(* ===== verification/FactOps.v ===== *)
(** * Operations on facts

    What [add_fact], [deactivate_fact] and [candidate_fact_ids] do to a
    well-formed store, and the set of dependencies a row stands for. *)

From S2P Require Import Prelude Order Errors Model Queue Store Kernel KernelBase Arena Facts.
Import Kernel.

(** ** Arguments *)

(** [a] stands for the active node [r.1], through links that depend on [r.2]. *)
Definition argument_of (ns : list (option Node)) (a : NodeHandle) (r : NodeHandle * DependencySet) : Prop :=
  (∃ ds, resolves ns a r.1 ds ∧ r.2 = Dep.union ds) ∧ active_handle ns r.1.

Lemma canonical_arguments_Ok k args resolved :
  slots_ok (nodes (state k)) →
  canonical_arguments args k = Ok resolved ↔ Forall2 (argument_of (nodes (state k))) args resolved.
Proof.
  intros Hs. unfold canonical_arguments. rewrite collectM_Ok.
  assert (∀ a r, canonical_handle a k = Ok r ↔ argument_of (nodes (state k)) a r) as Ha.
  { intros a [r d]. apply (canonical_handle_Ok k Hs). }
  split; intros H; (eapply Forall2_impl; [exact H|]); intros a r; apply Ha.
Qed.

Lemma resolves_bounded hi s h r ds :
  arena_ok hi s → resolves (nodes s) h r ds → ∀ d, d ∈ ds → dep_bounded hi d.
Proof.
  intros Ha. induction 1 as [h n Hn Hr|h n h' r ds Hn Hr _ IH]; [set_solver|].
  intros d [->|Hd]%elem_of_cons; [|by apply IH]. destruct Hn as [Hl _].
  pose proof (node_link _ _ _ _ (arena_node _ _ Ha _ _ Hl)) as Hk. rewrite Hr in Hk. by destruct Hk as (_ & _ & ?).
Qed.

(** An active node stands for itself, unconditionally. *)
Lemma active_resolves hi s h :
  arena_ok hi s → active_handle (nodes s) h → resolves (nodes s) h h [].
Proof.
  intros Ha (n & Hn & Hact). pose proof (arena_slots _ _ Ha) as Hs.
  apply (resolves_self _ Hs _ n); [done|]. destruct Hn as [Hl _].
  pose proof (node_link _ _ _ _ (arena_node _ _ Ha _ _ Hl)) as Hk.
  destruct (n_representative n); [|done]. destruct Hk; congruence.
Qed.

Lemma argument_of_active hi s h r :
  arena_ok hi s → active_handle (nodes s) h → argument_of (nodes s) h r → r = (h, Dep.empty).
Proof.
  intros Ha Hact [(ds & Hres & Hd) _]. destruct r as [r d]; cbn in *.
  destruct (resolves_det _ _ _ _ _ _ (active_resolves _ _ _ Ha Hact) Hres) as [<- <-]. by subst.
Qed.

(** ** The row an insertion leaves behind *)

Definition add_provenance (p : option N) (ps : gset N) : gset N :=
  match p with Some p => {[p]} ∪ ps | None => ps end.

Definition strengthened (support : DependencySet) (is_core : bool) (p : option N) (row : FactRow) : FactRow :=
  row <| supports ::= add_support support |> <| core ::= λ c, c || is_core |>
      <| provenance_ids ::= add_provenance p |>.

Definition fresh_row (s : MutableState) (key : FactKey) (support : DependencySet) (is_core : bool)
    (p : option N) : FactRow :=
  mkFactRow (N.of_nat (length (facts s))) key [support] is_core true (write_generation s)
    (match p with Some p => {[p]} | None => ∅ end).

(** The state after an insertion of [key] with [support]. *)
Definition fact_added (key : FactKey) (support : DependencySet) (is_core : bool) (p : option N)
    (s : MutableState) : MutableState :=
  match facts_by_key s !! key with
  | Some rid => s <| facts ::= alter (strengthened support is_core p) (N.to_nat rid) |>
  | None => fact_inserted (fresh_row s key support is_core p) s
  end.

Lemma foldl_by_position g l k :
  foldl (λ (k : TableauKernel) (x : nat * NodeHandle), k <| state ::= λ s, s <| facts_by_position ::= g x |> |>) k l =
  k <| state ::= λ s, s <| facts_by_position ::= λ m, foldl (λ m x, g x m) m l |> |>.
Proof.
  revert k. induction l as [|x l IH]; intros k; simpl; [by destruct k as [[]]|].
  rewrite IH. by destruct k as [[]].
Qed.

Lemma foldl_by_node g l k :
  foldl (λ (k : TableauKernel) (x : NodeHandle), k <| state ::= λ s, s <| facts_by_node ::= g x |> |>) k l =
  k <| state ::= λ s, s <| facts_by_node ::= λ m, foldl (λ m x, g x m) m l |> |>.
Proof.
  revert k. induction l as [|x l IH]; intros k; simpl; [by destruct k as [[]]|].
  rewrite IH. by destruct k as [[]].
Qed.

Lemma insert_new_fact_Ok key support is_core p k out k' :
  insert_new_fact key support is_core p k = (Ok out, k') →
  kframe k k' ∧ state k' = fact_inserted (fresh_row (state k) key support is_core p) (state k) ∧
  N.of_nat (length (facts (state k))) ≤ u32_max ∧
  out = mkFactAddOutcome (N.of_nat (length (facts (state k)))) true true.
Proof.
  intros H. unfold insert_new_fact in H. inv_ok.
  match goal with H : forM _ (enumerate _) _ = _ |- _ =>
    apply (forM_foldl _ (λ pa k1, k1 <| state ::= λ s, s <| facts_by_position ::=
      index_insert (predicate_id key, N.of_nat pa.1, pa.2) (N.of_nat (length (facts (state k)))) |> |>)) in H;
    [rewrite foldl_by_position in H|] end.
  2:{ intros pa k1 k2 _ Hb. unfold upd in Hb. inv_ok. done. }
  match goal with H : forM _ (btree_elements _) _ = _ |- _ =>
    apply (forM_foldl _ (λ a k1, k1 <| state ::= λ s, s <| facts_by_node ::=
      index_insert a (N.of_nat (length (facts (state k)))) |> |>)) in H;
    [rewrite foldl_by_node in H|] end.
  2:{ intros a k1 k2 _ Hb. unfold upd in Hb. inv_ok. done. }
  subst. repeat kstep. split_and!; [|rewrite Hst; cbn; rewrite Hst0, Hst1, Hst2; by destruct (state k)|done|done].
  etrans; [exact Hfr2|]. etrans; [exact Hfr1|]. etrans; [exact Hfr0|].
  etrans; [|exact Hfr]. by etrans; apply kframe_state.
Qed.

Lemma update_existing_fact_Ok rid support is_core p k out k' :
  update_existing_fact rid support is_core p k = (Ok out, k') →
  ∃ row, facts (state k) !! N.to_nat rid = Some row ∧ kframe k k' ∧
    state k' = state k <| facts ::= alter (strengthened support is_core p) (N.to_nat rid) |> ∧
    out = mkFactAddOutcome rid false
      (negb (bool_decide (add_support support (supports row) = supports row))).
Proof.
  intros H. unfold update_existing_fact in H. inv_ok. rename a into row. exists row.
  split; [done|].
  repeat kstep. split_and!; [by etrans| |done].
  rewrite Hst, Hst0. unfold set_field at 1 5. simpl. f_equal.
  by rewrite (list_alter_as_insert _ _ _ row).
Qed.

(** What a successful insertion does. *)
Lemma add_fact_detailed_Ok pid args dep is_core p k out k' :
  slots_ok (nodes (state k)) →
  add_fact_detailed pid args dep is_core p k = (Ok out, k') →
  args ≠ [] ∧ N.of_nat (length args) ≤ u32_max ∧ validate_dependency dep k = Ok tt ∧
  ∃ resolved, Forall2 (argument_of (nodes (state k))) args resolved ∧
    let key := mkFactKey pid resolved.*1 in
    let support := Dep.union (dep :: resolved.*2) in
    kframe k k' ∧ state k' = fact_added key support is_core p (state k) ∧
    match facts_by_key (state k) !! key with
    | Some rid => ∃ row, facts (state k) !! N.to_nat rid = Some row ∧
        out = mkFactAddOutcome rid false
          (negb (bool_decide (add_support support (supports row) = supports row)))
    | None => N.of_nat (length (facts (state k))) ≤ u32_max ∧
        out = mkFactAddOutcome (N.of_nat (length (facts (state k)))) true true
    end.
Proof.
  intros Hs H. unfold add_fact_detailed in H. inv_ok. apply bool_decide_eq_false in H0.
  split_and!; [done|done|done|]. match goal with H : canonical_arguments _ _ = Ok ?r |- _ =>
    exists r; split; [by apply canonical_arguments_Ok|] end. cbv zeta. unfold fact_added.
  destruct (facts_by_key _ !! _) as [rid|].
  - apply update_existing_fact_Ok in H as (row & Hr & Hf & Hs' & Ho). eauto 10.
  - apply insert_new_fact_Ok in H as (Hf & Hs' & Hc & Ho). eauto 10.
Qed.

Lemma add_fact_Ok pid args dep is_core p k rid k' :
  add_fact pid args dep is_core p k = (Ok rid, k') →
  ∃ out, add_fact_detailed pid args dep is_core p k = (Ok out, k') ∧ rid = out_row_id out.
Proof. intros H. unfold add_fact in H. inv_ok. eauto. Qed.

(** ** Insertion keeps the fact invariant *)

Lemma fact_added_frame s key support is_core p :
  let s' := fact_added key support is_core p s in
  nodes s' = nodes s ∧ generations s' = generations s ∧ free_slots s' = free_slots s ∧
  next_creation_id s' = next_creation_id s.
Proof. unfold fact_added. by destruct (facts_by_key s !! key). Qed.

Section fact_added.
Context (hi : N) (s : MutableState) (key : FactKey) (support : DependencySet) (is_core : bool) (p : option N).
Hypothesis Hf : facts_ok hi s.
Hypothesis Hsup : canonical support ∧ dep_bounded hi support.
Hypothesis Hargs : ∀ h, h ∈ arguments key → active_handle (nodes s) h.
Hypothesis Hne : arguments key ≠ [].
Hypothesis Hlen : N.of_nat (length (arguments key)) ≤ u32_max.
Hypothesis Hcap : facts_by_key s !! key = None → N.of_nat (length (facts s)) ≤ u32_max.
Abbreviation s' := (fact_added key support is_core p s).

....

TASK INSTRUCTIONS: Your task is to count the lines of the records that contain "Import". Answer with only that number.

RESPONSE: 2